YOUR INSTRUCTIONS. The lines to copy from the listing below are those that contain the string "TString".

THE DATA.
(** C5, the claim as it stands: a free tenant at the limit whose request
    has no title is answered 500, not 403; and below the limit the same
    request creates nothing. *)
Lemma post_notes_invalid_body_counterexample :
  TenantInfo.plan (AuthUser.tenant Sample.acme_member) = free
  /\ MemStorage.countNotesByTenant Sample.three_notes "t-acme" = 3
  /\ Routes.post_notes 7%Z "n4" Sample.acme_member
       Sample.note_body_without_title (Sample.world Sample.three_notes)
     = (res 500 (Message "Internal server error"),
        Sample.world Sample.three_notes)
  /\ MemStorage.countNotesByTenant Sample.two_notes "t-acme" = 2
  /\ Routes.post_notes 7%Z "n4" Sample.acme_member
       Sample.note_body_without_title (Sample.world Sample.two_notes)
     = (res 500 (Message "Internal server error"),
        Sample.world Sample.two_notes).
Proof. repeat split; reflexivity. Qed.

(** C5, amended.  For a create-note request whose body passes the note
    schema: a free tenant holding three notes or more gets the 403 of the
    plan limit and the storage is left as it was, [createNote] not being
    called; a free tenant holding fewer gets 201 with the created note,
    which is then stored under the tenant; a pro tenant gets the same
    201 whatever the count, which is not even read. *)
Theorem post_notes_plan_limit
  (now : Date) (id : string) (user : AuthUser.t) (body : ReqBody)
  (title nbody : string) (st : MemStorage.t) (log : list StorageCall) :
  insertNoteSchema_parse body = Value (title, nbody) ->
  let T := AuthUser.tenantId user in
  let plan := TenantInfo.plan (AuthUser.tenant user) in
  let count := MemStorage.countNotesByTenant st T in
  let noteData := InsertNote.mk title nbody T (AuthUser._id user) in
  let note := fst (MemStorage.createNote now id st noteData) in
  let st' := snd (MemStorage.createNote now id st noteData) in
  let answer := Routes.post_notes now id user body (mkWorld st log) in
  (plan = free -> 3 <= count ->
   answer = (res 403 (Message Routes.limit_message),
             mkWorld st (log ++ [call_countNotesByTenant T])))
  /\ (plan = free -> count < 3 ->
      answer = (res 201 (JsonNote note),
                mkWorld st' (log ++ [call_countNotesByTenant T]
                                 ++ [call_createNote noteData])))
  /\ (plan = pro ->
      answer = (res 201 (JsonNote note),
                mkWorld st' (log ++ [call_createNote noteData])))
  /\ MemStorage.getNote st' id T = Some note
  /\ Note.tenantId note = T.
Proof.
  intros Hparse T plan count noteData note st' answer.
  subst answer. run_handler. rewrite Hparse. fold T plan count.
  repeat split.
  - intros Hfree Hge. apply Nat.leb_le in Hge. unfold count in Hge.
    rewrite Hfree. cbn [Plan_eqb]. cbv beta iota. rewrite Hge. reflexivity.
  - intros Hfree Hlt. apply Nat.leb_gt in Hlt. unfold count in Hlt.
    rewrite Hfree. cbn [Plan_eqb]. cbv beta iota. rewrite Hlt.
    cbn. rewrite <- app_assoc. reflexivity.
  - intros Hpro. rewrite Hpro. reflexivity.
  - apply (createNote_getNote now id st noteData).
Qed.

Lemma post_notes_plan_limit_witness :
  Routes.post_notes 7%Z "n4" Sample.acme_member Sample.note_body
    (Sample.world Sample.three_notes)
  = (res 403 (Message Routes.limit_message),
     mkWorld Sample.three_notes [call_countNotesByTenant "t-acme"])
  /\ status (fst (Routes.post_notes 7%Z "n3" Sample.acme_member
                    Sample.note_body (Sample.world Sample.two_notes)))
     = 201
  /\ status (fst (Routes.post_notes 7%Z "n4" Sample.acme_pro_member
                    Sample.note_body (Sample.world Sample.three_notes)))
     = 201.
Proof.
  split; [|split].
  - apply (post_notes_plan_limit 7%Z "n4" Sample.acme_member
             Sample.note_body "Minutes" "Agenda" Sample.three_notes []);
      [reflexivity | reflexivity | vm_compute; lia].
  - destruct (post_notes_plan_limit 7%Z "n3" Sample.acme_member
                Sample.note_body "Minutes" "Agenda" Sample.two_notes []
                eq_refl) as [_ [Hbelow _]].
    unfold Sample.world. rewrite Hbelow; [reflexivity | reflexivity |].
    vm_compute. lia.
  - destruct (post_notes_plan_limit 7%Z "n4" Sample.acme_pro_member
                Sample.note_body "Minutes" "Agenda" Sample.three_notes []
                eq_refl) as [_ [_ [Hpro _]]].
    unfold Sample.world. rewrite Hpro; reflexivity.
Defined.

(** C6, the claim as it stands: a signup with a five-character password
    and a note without title are both answered 500, not 400. *)
Lemma invalid_body_counterexample :
  signupSchema_parse Sample.isEmail (Sample.signup_body "12345")
  = Raise ZodError
  /\ status (fst (Routes.signup Sample.isEmail Sample.jwt_sign (Some "s3cret")
                    Sample.signup_env (Sample.signup_body "12345")
                    (Sample.world Sample.two_notes))) = 500
  /\ insertNoteSchema_parse Sample.note_body_without_title = Raise ZodError
  /\ status (fst (Routes.post_notes 7%Z "n4" Sample.acme_member
                    Sample.note_body_without_title
                    (Sample.world Sample.two_notes))) = 500.
Proof. repeat split; reflexivity. Qed.

Lemma parse_throws_ZodError :
  (forall isEmail body e, loginSchema_parse isEmail body = Raise e -> e = ZodError)
  /\ (forall isEmail body e,
         signupSchema_parse isEmail body = Raise e -> e = ZodError)
  /\ (forall body e, insertNoteSchema_parse body = Raise e -> e = ZodError)
  /\ (forall body e, updateNoteSchema_parse body = Raise e -> e = ZodError).
Proof.
  unfold loginSchema_parse, signupSchema_parse, insertNoteSchema_parse,
    updateNoteSchema_parse.
  repeat split; intros;
    repeat match goal with
      | H : match ?x with _ => _ end = Raise _ |- _ => destruct x
      end; congruence.
Qed.

(** C6, amended.  A request whose body fails its schema is answered with
    status 500 and the message of the handler's [catch], the storage not
    being touched: so for signup, login, create-note and update-note; in
    particular for a signup whose password has fewer than 6 characters and
    for a note whose title is missing. *)
Theorem invalid_body_is_500
  (isEmail : string -> bool) (bcrypt_compare : string -> string -> bool)
  (jwt_sign : JwtClaims.t -> string -> string)
  (JWT_SECRET : option string) (env : Routes.SignupEnv)
  (now : Date) (id : string) (user : AuthUser.t) (body : ReqBody)
  (w : World) :
  let internal := (res 500 (Message "Internal server error"), w) in
  (signupSchema_parse isEmail body = Raise ZodError ->
   Routes.signup isEmail jwt_sign JWT_SECRET env body w = internal)
  /\ (loginSchema_parse isEmail body = Raise ZodError ->
      Routes.login isEmail bcrypt_compare jwt_sign JWT_SECRET body w
      = internal)
  /\ (insertNoteSchema_parse body = Raise ZodError ->
      Routes.post_notes now id user body w = internal)
  /\ (updateNoteSchema_parse body = Raise ZodError ->
      Routes.put_note now user id body w = internal)
  /\ (forall o password,
         body = Some o ->
         field "password" o = Some (JString password) ->
         String.length password < 6 ->
         Routes.signup isEmail jwt_sign JWT_SECRET env body w = internal)
  /\ (forall o,
         body = Some o ->
         field "title" o = None ->
         Routes.post_notes now id user body w = internal).
Proof.
  intros internal. subst internal.
  assert (Hsignup : signupSchema_parse isEmail body = Raise ZodError ->
            Routes.signup isEmail jwt_sign JWT_SECRET env body w
            = (res 500 (Message "Internal server error"), w)).
  { intros H. run_handler. now rewrite H. }
  assert (Hnote : insertNoteSchema_parse body = Raise ZodError ->
            Routes.post_notes now id user body w
            = (res 500 (Message "Internal server error"), w)).
  { intros H. run_handler. now rewrite H. }
  repeat split.
  - exact Hsignup.
  - intros H. run_handler. now rewrite H.
  - exact Hnote.
  - intros H. run_handler. now rewrite H.
  - intros o password -> Hfield Hshort. apply Hsignup.
    unfold signupSchema_parse. rewrite Hfield.
    unfold z_string_min at 1.
    apply Nat.leb_gt in Hshort. rewrite Hshort.
    destruct (z_string_email isEmail (field "email" o)); reflexivity.
  - intros o -> Hfield. apply Hnote.
    unfold insertNoteSchema_parse. now rewrite Hfield.
Qed.

Lemma invalid_body_is_500_witness :
  Routes.signup Sample.isEmail Sample.jwt_sign (Some "s3cret")
    Sample.signup_env (Sample.signup_body "12345")
    (Sample.world Sample.two_notes)
  = (res 500 (Message "Internal server error"),
     Sample.world Sample.two_notes)
  /\ Routes.post_notes 7%Z "n4" Sample.acme_member
       Sample.note_body_without_title (Sample.world Sample.two_notes)
     = (res 500 (Message "Internal server error"),
        Sample.world Sample.two_notes).
Proof.
  destruct (invalid_body_is_500 Sample.isEmail Sample.bcrypt_compare
              Sample.jwt_sign (Some "s3cret") Sample.signup_env 7%Z "n4"
              Sample.acme_member (Sample.signup_body "12345")
              (Sample.world Sample.two_notes))
    as [Hsignup _].
  destruct (invalid_body_is_500 Sample.isEmail Sample.bcrypt_compare
              Sample.jwt_sign (Some "s3cret") Sample.signup_env 7%Z "n4"
              Sample.acme_member Sample.note_body_without_title
              (Sample.world Sample.two_notes))
    as [_ [_ [Hnote _]]].
  split; [apply Hsignup | apply Hnote]; reflexivity.
Defined.
(** [include: { store: { select: { name } }, user: { select: { name } } }]
    on a rating row. *)
Definition rating_record (db : DB) (id : Z) (r : RatingRow) : jsval :=
  JObj {[ "id" := JNum id;
          "userId" := JNum (rating_userId r);
          "storeId" := JNum (rating_storeId r);
          "rating" := JNum (rating_value r);
          "store" := match stores db !! rating_storeId r with
                     | Some s => JObj {[ "name" := JStr (store_name s) ]}
                     | None => JNull
                     end;
          "user" := match users db !! rating_userId r with
                    | Some u => JObj {[ "name" := JStr (user_name u) ]}
                    | None => JNull
                    end ]}.

Definition with_ratings (db : DB) (t : gmap Z RatingRow) (seq : Z) : DB :=
  {| users := users db; stores := stores db; ratings := t;
     user_seq := user_seq db; rating_seq := seq |}.

Definition set_rating_value (r : RatingRow) (v : Z) : RatingRow :=
  {| rating_userId := rating_userId r;
     rating_storeId := rating_storeId r;
     rating_value := v |}.

(** [prisma.rating.update({ where: { id }, data: { rating, comment } })]
    with [comment] undefined, which leaves every other column as it is. *)
Definition rating_update (id : Z) (rating : option jsval) : M jsval :=
  fun db =>
    match ratings db !! id, int_arg rating with
    | Some r, Returns v =>
        let r' := set_rating_value r v in
        let db' := with_ratings db (<[id := r']> (ratings db)) (rating_seq db) in
        (db', Returns (rating_record db' id r'))
    | _, _ => (db, Throws)
    end.

Definition new_rating (userId storeId rating : Z) : RatingRow :=
  {| rating_userId := userId; rating_storeId := storeId;
     rating_value := rating |}.

(** [prisma.rating.create({ data: { userId, storeId, rating, comment } })]:
    the row takes the next id of the sequence; the primary key, the unique
    pair (userId, storeId) and the two foreign keys are enforced. *)
Definition rating_create (userId storeId rating : option jsval) : M jsval :=
  fun db =>
    match int_arg userId, int_arg storeId, int_arg rating with
    | Returns u, Returns s, Returns v =>
        let id := rating_seq db in
        match ratings db !! id, find_row (same_pair u s) (ratings db),
              users db !! u, stores db !! s with
        | None, None, Some _, Some _ =>
            let r := new_rating u s v in
            let db' := with_ratings db (<[id := r]> (ratings db)) (id + 1) in
            (db', Returns (rating_record db' id r))
        | _, _, _, _ => (db, Throws)
        end
    | _, _, _ => (db, Throws)
    end.

Definition rating_updated (ratingRecord : jsval) : jsval :=
  JObj {[ "message" := JStr "Rating updated successfully";
          "rating" := ratingRecord ]}.

Definition rating_created (ratingRecord : jsval) : jsval :=
  JObj {[ "message" := JStr "Rating created successfully";
          "rating" := ratingRecord ]}.

Definition createRating (P : Platform) (req : Req) : DB -> DB * Outcome :=
  try_catch
    match validate P createRatingSchema (req_body req) with
    | inl e =>
        ret (Respond 400 (message (joi_message P (err_code e) (err_key e))))
    | inr value =>
        let storeId := prop "storeId" value in
        let rating := prop "rating" value in
        let* store := store_findUnique storeId in
        match store with
        | None => ret (Respond 404 (message "Store not found"))
        | Some store =>
            let* userId := query (fun _ => req_user_id req) in
            if num_strict_eq (store_ownerId store) userId then
              ret (Respond 400 (message "You cannot rate your own store"))
            else
              let* userId := query (fun _ => req_user_id req) in
              let* existingRating := rating_findUnique userId storeId in
              match existingRating with
              | Some (id, _) =>
                  let* ratingRecord := rating_update id rating in
                  ret (Respond 200 (rating_updated ratingRecord))
              | None =>
                  let* userId := query (fun _ => req_user_id req) in
                  let* ratingRecord := rating_create userId storeId rating in
                  ret (Respond 201 (rating_created ratingRecord))
              end
        end
    end
    (Respond 500 (message "Internal server error")).

(** ** Deleting a user *)

(** [parseInt(s)]: leading white space, a sign, a [0x] prefix for radix 16,
    then the longest run of digits; [None] is [NaN]. *)
Definition is_space (c : ascii) : bool :=
  existsb (Nat.eqb (nat_of_ascii c)) [9; 10; 11; 12; 13; 32; 160]%nat.

Fixpoint skip_spaces (s : string) : string :=
  match s with
  | String c rest => if is_space c then skip_spaces rest else s
  | EmptyString => s
  end.

Definition digit_value (radix : Z) (c : ascii) : option Z :=
  let n := Z.of_nat (nat_of_ascii c) in
  let d := if is_digit c then Some (n - 48)
           else if (97 <=? n)%Z && (n <=? 102)%Z then Some (n - 87)
           else if (65 <=? n)%Z && (n <=? 70)%Z then Some (n - 55)
           else None in
  match d with
  | Some v => if (v <? radix)%Z then Some v else None
  | None => None
  end.

Fixpoint digits_prefix (radix : Z) (s : string) (acc : option Z) : option Z :=
  match s with
  | String c rest =>
      match digit_value radix c with
      | Some d => digits_prefix radix rest (Some (radix * default 0 acc + d))
      | None => acc
      end
  | EmptyString => acc
  end.

Definition parseInt (s : string) : option Z :=
  let s1 := skip_spaces s in
  let '(sign, s2) :=
    match s1 with
    | String "-" rest => (-1, rest)
    | String "+" rest => (1, rest)
    | _ => (1, s1)
    end in
  let '(radix, s3) :=
    match s2 with
    | String "0" (String "x" rest) | String "0" (String "X" rest) => (16, rest)
    | _ => (10, s2)
    end in
  Z.mul sign <$> digits_prefix radix s3 None.

(** [prisma.user.delete({ where: { id } })]: throws when there is no such
    row or when the schema's referential action refuses. *)
Definition user_delete (P : Platform) (id : option jsval) : M unit :=
  fun db =>
    match int_arg id with
    | Returns z =>
        match users db !! z, on_delete_user P z (stores db) (ratings db) with
        | Some _, Some (st, rt) =>
            ({| users := delete z (users db); stores := st; ratings := rt;
                user_seq := user_seq db; rating_seq := rating_seq db |},
             Returns tt)
        | _, _ => (db, Throws)
        end
    | Throws => (db, Throws)
    end.

Definition deleteUserByAdmin (P : Platform) (req : Req) : DB -> DB * Outcome :=
  try_catch
    (let userId := JNum <$> parseInt (req_params_id req) in
     let* existingUser := query (fun db => user_findUnique_id db userId) in
     match existingUser with
     | None => ret (Respond 404 (message "User not found"))
     | Some _ =>
         let* callerId := query (fun _ => req_user_id req) in
         if match userId with
            | Some (JNum z) => num_strict_eq z callerId
            | _ => false
            end
         then ret (Respond 400 (message "You cannot delete your own account"))
         else
           let* _ := user_delete P userId in
           ret (Respond 200 (message "User deleted successfully"))
     end)
    (Respond 500 (message "Internal server error")).

(** ** Administration of users *)

Definition createUserSchema : Schema :=
  [ ("name", required (TString [SMin 2; SMax 50] None));
    ("email", required (TString [SEmail] None));
    ("password", required (TString [SMin 6; SPattern password_pattern] None));
    ("address", optional (TString [SMax 200] None));
    ("role", required (TString [] (Some ["ADMIN"; "NORMAL_USER"; "STORE_OWNER"]))) ].
Definition derive_anchor_assemblies_of (source : Node) (comps : list InstancePayload)
    : result (list AssemblyDescriptor) :=
  if (length comps <? 2)%nat then ret []
  else
    let anchors := select_anchor_payloads comps in
    if (length anchors <? 2)%nat then ret []
    else
      let assembly_count := Z.of_nat (length anchors) in
      first_derivation anchors anchors comps source assembly_count.

(* ---------------------------------------------------------------- *)
(** ** Assemblies *)

Fixpoint assemblies_of_buckets (buckets : list (Node * list InstancePayload))
    : result (list AssemblyDescriptor) :=
  match buckets with
  | [] => ret []
  | (source, comps) :: r =>
      anchor_assemblies <-
        (if derive_anchor_assemblies self then derive_anchor_assemblies_of source comps
         else ret []) ;;
      match anchor_assemblies with
      | _ :: _ =>
          rest <- assemblies_of_buckets r ;;
          ret (anchor_assemblies ++ rest)
      | [] =>
          match py_max_by payload_volume comps with
          | None => raise MaxOfEmptySequence
          | Some root =>
              rest <- assemblies_of_buckets r ;;
              ret ({| ad_source_transform := source;
                      components := comps;
                      ad_signature := signature_of_components comps;
                      root_component := root;
                      root_signature := component_signature root;
                      matched_slots := [] |} :: rest)
          end
      end
  end.

Definition build_assemblies (payloads : list InstancePayload)
    : result (list AssemblyDescriptor) :=
  let buckets :=
    fold_left (fun (b : dict Node (list InstancePayload)) payload =>
                 dict_append Nat.eqb b (source_transform payload) payload)
      payloads [] in
  assemblies_of_buckets buckets.

Fixpoint template_slots_from (root : InstancePayload)
    (comps : list InstancePayload) (next_id : nat) : list AssemblyTemplateSlot :=
  match comps with
  | [] => []
  | payload :: r =>
      {| slot_id := next_id;
         signature := component_signature payload;
         reference_matrix := relative_matrix (matrix root) (matrix payload);
         prototype_payload := payload;
         is_root := same_object payload root |}
      :: template_slots_from root r (S next_id)
  end.

Definition build_template_slots (descriptor : AssemblyDescriptor)
    : list AssemblyTemplateSlot :=
  template_slots_from (root_component descriptor) (components descriptor) 0.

ANSWER TO THIS TASK.
  [ ("name", required (TString [SMin 2; SMax 50] None));
    ("email", required (TString [SEmail] None));
    ("password", required (TString [SMin 6; SPattern password_pattern] None));
    ("address", optional (TString [SMax 200] None));
    ("role", required (TString [] (Some ["ADMIN"; "NORMAL_USER"; "STORE_OWNER"]))) ].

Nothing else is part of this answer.